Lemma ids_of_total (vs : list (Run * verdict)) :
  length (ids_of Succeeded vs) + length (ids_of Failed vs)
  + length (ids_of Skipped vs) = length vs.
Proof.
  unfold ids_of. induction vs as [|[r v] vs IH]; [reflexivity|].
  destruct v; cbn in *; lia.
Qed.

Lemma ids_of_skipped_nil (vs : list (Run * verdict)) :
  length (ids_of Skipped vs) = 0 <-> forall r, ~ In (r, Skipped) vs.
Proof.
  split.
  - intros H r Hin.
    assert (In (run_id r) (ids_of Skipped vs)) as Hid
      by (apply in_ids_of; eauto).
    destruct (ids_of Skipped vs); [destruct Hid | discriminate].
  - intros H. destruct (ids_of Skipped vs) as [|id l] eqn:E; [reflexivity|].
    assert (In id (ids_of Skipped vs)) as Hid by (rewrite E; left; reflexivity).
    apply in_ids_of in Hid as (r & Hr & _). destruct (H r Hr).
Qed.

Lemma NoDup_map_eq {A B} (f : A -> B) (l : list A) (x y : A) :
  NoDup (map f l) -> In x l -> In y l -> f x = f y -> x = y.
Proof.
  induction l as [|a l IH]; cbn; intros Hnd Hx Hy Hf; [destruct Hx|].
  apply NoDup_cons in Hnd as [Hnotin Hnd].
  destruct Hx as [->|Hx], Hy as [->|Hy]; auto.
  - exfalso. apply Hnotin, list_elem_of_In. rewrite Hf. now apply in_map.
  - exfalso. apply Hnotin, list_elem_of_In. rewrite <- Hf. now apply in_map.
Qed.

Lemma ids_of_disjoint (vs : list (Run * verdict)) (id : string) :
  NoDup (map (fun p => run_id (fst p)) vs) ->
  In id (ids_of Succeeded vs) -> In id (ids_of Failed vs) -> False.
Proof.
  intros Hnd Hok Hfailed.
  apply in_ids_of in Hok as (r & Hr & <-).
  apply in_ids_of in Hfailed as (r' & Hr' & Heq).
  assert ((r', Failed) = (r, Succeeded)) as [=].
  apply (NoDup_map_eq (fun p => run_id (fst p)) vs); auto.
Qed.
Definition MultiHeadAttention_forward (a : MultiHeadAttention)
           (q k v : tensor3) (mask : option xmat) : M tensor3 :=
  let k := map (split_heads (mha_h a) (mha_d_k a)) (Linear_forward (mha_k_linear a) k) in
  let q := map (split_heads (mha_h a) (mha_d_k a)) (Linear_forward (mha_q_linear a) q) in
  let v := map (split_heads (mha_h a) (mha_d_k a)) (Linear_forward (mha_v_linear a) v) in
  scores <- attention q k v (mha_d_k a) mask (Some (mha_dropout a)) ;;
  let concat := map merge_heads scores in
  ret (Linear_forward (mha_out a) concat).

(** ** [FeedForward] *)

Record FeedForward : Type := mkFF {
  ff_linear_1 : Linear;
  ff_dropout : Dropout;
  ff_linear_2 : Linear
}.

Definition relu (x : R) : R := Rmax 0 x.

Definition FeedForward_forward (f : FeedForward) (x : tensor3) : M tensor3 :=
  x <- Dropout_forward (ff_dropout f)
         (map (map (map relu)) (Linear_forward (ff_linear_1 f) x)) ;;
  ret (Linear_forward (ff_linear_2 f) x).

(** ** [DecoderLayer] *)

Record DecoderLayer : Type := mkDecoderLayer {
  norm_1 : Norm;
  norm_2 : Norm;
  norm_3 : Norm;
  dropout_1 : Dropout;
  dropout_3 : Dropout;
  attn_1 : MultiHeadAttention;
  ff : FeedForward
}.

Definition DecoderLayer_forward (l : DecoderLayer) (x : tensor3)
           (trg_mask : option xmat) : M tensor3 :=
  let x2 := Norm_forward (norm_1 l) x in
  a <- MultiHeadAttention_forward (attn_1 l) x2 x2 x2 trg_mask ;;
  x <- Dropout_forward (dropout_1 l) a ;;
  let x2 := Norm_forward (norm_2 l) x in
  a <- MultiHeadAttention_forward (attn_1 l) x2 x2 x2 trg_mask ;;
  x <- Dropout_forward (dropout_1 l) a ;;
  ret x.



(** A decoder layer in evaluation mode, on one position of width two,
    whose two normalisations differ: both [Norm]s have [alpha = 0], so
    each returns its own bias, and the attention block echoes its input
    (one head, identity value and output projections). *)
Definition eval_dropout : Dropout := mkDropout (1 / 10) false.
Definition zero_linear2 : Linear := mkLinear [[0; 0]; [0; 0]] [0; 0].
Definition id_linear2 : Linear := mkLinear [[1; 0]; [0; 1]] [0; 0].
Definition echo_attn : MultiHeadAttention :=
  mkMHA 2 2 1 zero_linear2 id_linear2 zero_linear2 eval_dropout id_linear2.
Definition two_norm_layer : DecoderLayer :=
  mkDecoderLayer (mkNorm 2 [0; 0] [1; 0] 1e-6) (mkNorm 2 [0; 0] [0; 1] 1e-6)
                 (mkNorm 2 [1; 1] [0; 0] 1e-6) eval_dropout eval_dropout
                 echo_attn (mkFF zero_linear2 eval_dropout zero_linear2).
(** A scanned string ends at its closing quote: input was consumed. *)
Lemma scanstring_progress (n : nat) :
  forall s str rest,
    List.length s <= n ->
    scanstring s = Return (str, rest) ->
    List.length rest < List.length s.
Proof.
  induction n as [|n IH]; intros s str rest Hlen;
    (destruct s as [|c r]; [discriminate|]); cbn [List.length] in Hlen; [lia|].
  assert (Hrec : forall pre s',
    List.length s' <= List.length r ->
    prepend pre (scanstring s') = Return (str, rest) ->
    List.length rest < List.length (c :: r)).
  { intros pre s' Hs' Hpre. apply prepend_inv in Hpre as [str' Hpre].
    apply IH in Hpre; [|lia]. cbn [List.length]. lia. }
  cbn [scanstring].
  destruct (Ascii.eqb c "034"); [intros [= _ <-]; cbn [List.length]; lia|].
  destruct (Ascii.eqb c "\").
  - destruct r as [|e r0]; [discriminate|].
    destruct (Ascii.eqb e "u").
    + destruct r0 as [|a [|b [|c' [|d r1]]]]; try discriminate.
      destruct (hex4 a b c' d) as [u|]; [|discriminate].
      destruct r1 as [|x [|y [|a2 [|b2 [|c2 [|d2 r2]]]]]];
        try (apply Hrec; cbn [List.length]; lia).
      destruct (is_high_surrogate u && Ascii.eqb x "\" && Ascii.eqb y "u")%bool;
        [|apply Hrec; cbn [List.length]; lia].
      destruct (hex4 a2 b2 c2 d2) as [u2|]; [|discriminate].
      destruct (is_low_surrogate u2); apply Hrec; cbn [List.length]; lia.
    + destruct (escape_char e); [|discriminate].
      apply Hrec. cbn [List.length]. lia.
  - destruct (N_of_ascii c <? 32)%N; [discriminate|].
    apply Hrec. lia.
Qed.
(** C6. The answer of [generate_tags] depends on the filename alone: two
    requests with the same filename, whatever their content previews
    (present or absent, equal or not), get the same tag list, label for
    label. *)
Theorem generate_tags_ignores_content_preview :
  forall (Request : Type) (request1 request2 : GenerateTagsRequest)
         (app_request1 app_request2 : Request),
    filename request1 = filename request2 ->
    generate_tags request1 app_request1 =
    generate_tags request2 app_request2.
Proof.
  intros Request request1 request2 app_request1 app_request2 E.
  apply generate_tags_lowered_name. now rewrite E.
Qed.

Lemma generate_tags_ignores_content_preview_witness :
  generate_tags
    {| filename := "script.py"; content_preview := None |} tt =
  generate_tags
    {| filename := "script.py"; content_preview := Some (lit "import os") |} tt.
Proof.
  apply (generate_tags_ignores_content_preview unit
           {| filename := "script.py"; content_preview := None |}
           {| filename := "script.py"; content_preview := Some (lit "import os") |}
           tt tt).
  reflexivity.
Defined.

...

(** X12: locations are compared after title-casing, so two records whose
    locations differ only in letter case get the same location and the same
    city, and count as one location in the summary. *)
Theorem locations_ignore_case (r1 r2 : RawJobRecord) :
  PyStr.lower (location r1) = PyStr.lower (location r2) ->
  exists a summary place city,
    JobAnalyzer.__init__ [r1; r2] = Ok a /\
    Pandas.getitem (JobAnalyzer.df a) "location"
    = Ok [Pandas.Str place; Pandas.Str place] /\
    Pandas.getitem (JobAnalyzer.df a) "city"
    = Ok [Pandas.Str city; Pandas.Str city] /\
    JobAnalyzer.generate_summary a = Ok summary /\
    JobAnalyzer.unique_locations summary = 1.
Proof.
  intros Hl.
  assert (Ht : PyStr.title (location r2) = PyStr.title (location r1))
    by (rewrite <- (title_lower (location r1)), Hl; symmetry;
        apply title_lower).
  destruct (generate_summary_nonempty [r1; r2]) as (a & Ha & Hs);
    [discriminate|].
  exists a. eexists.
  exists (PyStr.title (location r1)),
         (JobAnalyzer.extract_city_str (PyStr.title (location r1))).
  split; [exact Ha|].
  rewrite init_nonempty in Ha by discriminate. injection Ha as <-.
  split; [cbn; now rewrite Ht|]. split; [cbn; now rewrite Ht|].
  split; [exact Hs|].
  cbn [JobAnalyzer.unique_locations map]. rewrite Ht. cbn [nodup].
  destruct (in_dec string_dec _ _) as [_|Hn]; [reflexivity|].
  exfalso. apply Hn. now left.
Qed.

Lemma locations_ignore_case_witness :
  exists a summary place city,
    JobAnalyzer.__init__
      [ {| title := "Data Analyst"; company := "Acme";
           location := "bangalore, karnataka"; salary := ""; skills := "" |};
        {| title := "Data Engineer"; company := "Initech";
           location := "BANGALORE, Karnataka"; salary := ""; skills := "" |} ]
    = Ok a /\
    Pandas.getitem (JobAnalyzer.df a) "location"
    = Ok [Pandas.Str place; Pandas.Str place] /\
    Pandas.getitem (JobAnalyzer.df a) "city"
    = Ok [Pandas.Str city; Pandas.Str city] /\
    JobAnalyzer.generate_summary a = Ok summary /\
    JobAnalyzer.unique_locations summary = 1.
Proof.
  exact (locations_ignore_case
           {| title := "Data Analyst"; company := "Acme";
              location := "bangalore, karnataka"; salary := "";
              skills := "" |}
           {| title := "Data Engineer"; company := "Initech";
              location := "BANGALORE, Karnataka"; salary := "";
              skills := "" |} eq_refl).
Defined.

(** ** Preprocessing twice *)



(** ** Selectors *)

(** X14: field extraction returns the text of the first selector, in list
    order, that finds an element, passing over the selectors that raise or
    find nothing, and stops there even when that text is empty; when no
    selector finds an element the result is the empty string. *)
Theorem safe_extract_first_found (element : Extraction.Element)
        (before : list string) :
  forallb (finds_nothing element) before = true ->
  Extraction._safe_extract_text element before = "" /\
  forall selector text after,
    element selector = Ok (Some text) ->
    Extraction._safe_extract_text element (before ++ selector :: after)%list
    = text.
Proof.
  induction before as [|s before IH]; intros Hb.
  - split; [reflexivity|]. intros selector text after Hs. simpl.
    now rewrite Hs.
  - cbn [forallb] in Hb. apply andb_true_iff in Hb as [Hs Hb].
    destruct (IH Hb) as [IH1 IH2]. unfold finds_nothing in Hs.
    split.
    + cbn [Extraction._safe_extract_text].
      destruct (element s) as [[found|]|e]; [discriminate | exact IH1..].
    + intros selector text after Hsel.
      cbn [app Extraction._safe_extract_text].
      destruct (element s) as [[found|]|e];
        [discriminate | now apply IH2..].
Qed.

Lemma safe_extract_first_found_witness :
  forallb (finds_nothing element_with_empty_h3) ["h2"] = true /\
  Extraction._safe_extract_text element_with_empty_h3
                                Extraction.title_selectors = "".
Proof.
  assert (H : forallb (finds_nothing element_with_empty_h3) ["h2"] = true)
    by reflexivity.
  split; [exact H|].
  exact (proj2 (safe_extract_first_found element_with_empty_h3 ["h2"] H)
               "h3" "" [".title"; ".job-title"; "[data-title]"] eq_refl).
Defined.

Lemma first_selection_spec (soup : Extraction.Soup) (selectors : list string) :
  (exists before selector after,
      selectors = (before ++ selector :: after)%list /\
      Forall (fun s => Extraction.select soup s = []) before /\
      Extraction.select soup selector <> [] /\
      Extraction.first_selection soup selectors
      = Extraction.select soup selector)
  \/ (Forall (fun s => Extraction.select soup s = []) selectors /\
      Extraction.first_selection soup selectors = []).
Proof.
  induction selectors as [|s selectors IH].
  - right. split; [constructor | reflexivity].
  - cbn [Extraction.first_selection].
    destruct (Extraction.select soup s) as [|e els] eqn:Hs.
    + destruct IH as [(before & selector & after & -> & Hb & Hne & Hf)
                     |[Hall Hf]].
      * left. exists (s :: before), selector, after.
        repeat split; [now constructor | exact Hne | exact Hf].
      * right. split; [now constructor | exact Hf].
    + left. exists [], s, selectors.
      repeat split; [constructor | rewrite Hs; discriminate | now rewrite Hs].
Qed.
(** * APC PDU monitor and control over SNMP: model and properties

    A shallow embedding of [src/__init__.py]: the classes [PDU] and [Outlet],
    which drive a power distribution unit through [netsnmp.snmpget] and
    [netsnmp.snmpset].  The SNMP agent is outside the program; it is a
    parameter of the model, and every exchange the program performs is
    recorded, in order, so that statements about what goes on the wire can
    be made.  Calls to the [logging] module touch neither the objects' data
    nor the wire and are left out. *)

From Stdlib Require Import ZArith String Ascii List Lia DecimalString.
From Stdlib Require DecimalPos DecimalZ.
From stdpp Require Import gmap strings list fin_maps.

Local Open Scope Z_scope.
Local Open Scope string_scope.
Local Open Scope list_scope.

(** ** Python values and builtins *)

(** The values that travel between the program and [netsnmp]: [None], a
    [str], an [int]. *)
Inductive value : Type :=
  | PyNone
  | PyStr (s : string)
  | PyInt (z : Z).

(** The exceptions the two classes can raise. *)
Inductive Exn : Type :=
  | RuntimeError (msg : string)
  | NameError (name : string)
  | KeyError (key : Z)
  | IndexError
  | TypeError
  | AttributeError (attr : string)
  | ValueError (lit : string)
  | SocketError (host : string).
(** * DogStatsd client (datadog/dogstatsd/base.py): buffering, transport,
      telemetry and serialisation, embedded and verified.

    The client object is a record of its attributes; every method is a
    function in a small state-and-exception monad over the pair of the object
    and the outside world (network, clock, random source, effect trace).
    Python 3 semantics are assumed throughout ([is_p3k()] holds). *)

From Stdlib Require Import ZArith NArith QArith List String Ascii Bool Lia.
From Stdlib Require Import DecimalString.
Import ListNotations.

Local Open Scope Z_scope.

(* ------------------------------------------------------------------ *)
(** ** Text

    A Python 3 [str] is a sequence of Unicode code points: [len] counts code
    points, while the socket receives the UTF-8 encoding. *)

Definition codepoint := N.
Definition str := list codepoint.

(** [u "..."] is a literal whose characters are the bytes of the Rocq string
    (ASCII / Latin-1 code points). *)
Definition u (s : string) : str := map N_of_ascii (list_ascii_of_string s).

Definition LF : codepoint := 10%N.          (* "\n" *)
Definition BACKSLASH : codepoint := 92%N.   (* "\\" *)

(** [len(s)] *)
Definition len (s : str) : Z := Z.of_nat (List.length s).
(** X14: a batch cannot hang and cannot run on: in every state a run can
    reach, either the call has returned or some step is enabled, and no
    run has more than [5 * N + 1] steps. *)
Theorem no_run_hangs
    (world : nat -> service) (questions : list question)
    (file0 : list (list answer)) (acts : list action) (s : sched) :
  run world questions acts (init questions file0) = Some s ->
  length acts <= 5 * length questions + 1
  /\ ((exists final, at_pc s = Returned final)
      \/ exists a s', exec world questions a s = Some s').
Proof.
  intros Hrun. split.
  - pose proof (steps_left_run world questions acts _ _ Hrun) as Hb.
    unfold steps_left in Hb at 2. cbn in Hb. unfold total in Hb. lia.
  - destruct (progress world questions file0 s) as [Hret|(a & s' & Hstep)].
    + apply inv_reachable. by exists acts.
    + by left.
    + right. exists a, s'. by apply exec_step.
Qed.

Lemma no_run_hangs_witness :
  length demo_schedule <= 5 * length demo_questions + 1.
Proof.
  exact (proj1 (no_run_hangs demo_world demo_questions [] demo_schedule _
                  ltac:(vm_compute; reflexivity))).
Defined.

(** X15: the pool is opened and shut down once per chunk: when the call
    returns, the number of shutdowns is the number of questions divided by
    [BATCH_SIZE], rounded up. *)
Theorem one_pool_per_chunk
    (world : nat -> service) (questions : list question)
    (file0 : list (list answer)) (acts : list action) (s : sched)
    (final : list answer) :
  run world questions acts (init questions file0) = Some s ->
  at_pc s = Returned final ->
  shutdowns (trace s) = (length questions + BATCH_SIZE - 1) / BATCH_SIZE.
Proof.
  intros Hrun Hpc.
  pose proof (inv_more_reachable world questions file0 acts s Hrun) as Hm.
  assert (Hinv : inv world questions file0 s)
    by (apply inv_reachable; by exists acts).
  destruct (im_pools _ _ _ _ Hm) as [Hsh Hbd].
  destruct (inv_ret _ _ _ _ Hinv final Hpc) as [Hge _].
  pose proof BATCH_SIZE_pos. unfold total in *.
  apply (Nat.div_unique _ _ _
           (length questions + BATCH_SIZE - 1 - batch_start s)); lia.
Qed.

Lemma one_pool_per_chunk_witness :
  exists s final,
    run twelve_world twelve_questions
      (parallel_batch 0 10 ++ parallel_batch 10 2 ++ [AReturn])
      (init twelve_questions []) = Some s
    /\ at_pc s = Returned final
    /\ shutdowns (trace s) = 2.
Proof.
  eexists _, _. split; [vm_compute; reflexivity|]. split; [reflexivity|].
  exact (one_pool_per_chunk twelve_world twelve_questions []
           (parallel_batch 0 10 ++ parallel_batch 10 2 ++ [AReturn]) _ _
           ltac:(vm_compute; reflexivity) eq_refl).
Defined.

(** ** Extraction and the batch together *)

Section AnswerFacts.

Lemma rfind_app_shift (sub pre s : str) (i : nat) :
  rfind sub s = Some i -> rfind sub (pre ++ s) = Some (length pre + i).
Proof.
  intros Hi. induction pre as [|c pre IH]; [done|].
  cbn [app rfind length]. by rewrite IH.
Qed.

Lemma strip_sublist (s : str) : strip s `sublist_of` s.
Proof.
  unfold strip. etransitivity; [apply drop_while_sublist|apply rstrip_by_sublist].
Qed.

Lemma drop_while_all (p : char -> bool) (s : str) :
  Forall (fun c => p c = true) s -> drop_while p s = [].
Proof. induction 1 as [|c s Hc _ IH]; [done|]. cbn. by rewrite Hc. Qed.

-- What you have to do --
Please write out, exactly as they appear above, only the lines in the stretch from the line with "(trg_mask : option" through the line with "List.length s' <= List.length r ->".

-- Written answer --
           (trg_mask : option xmat) : M tensor3 :=
  let x2 := Norm_forward (norm_1 l) x in
  a <- MultiHeadAttention_forward (attn_1 l) x2 x2 x2 trg_mask ;;
  x <- Dropout_forward (dropout_1 l) a ;;
  let x2 := Norm_forward (norm_2 l) x in
  a <- MultiHeadAttention_forward (attn_1 l) x2 x2 x2 trg_mask ;;
  x <- Dropout_forward (dropout_1 l) a ;;
  ret x.



(** A decoder layer in evaluation mode, on one position of width two,
    whose two normalisations differ: both [Norm]s have [alpha = 0], so
    each returns its own bias, and the attention block echoes its input
    (one head, identity value and output projections). *)
Definition eval_dropout : Dropout := mkDropout (1 / 10) false.
Definition zero_linear2 : Linear := mkLinear [[0; 0]; [0; 0]] [0; 0].
Definition id_linear2 : Linear := mkLinear [[1; 0]; [0; 1]] [0; 0].
Definition echo_attn : MultiHeadAttention :=
  mkMHA 2 2 1 zero_linear2 id_linear2 zero_linear2 eval_dropout id_linear2.
Definition two_norm_layer : DecoderLayer :=
  mkDecoderLayer (mkNorm 2 [0; 0] [1; 0] 1e-6) (mkNorm 2 [0; 0] [0; 1] 1e-6)
                 (mkNorm 2 [1; 1] [0; 0] 1e-6) eval_dropout eval_dropout
                 echo_attn (mkFF zero_linear2 eval_dropout zero_linear2).
(** A scanned string ends at its closing quote: input was consumed. *)
Lemma scanstring_progress (n : nat) :
  forall s str rest,
    List.length s <= n ->
    scanstring s = Return (str, rest) ->
    List.length rest < List.length s.
Proof.
  induction n as [|n IH]; intros s str rest Hlen;
    (destruct s as [|c r]; [discriminate|]); cbn [List.length] in Hlen; [lia|].
  assert (Hrec : forall pre s',
    List.length s' <= List.length r ->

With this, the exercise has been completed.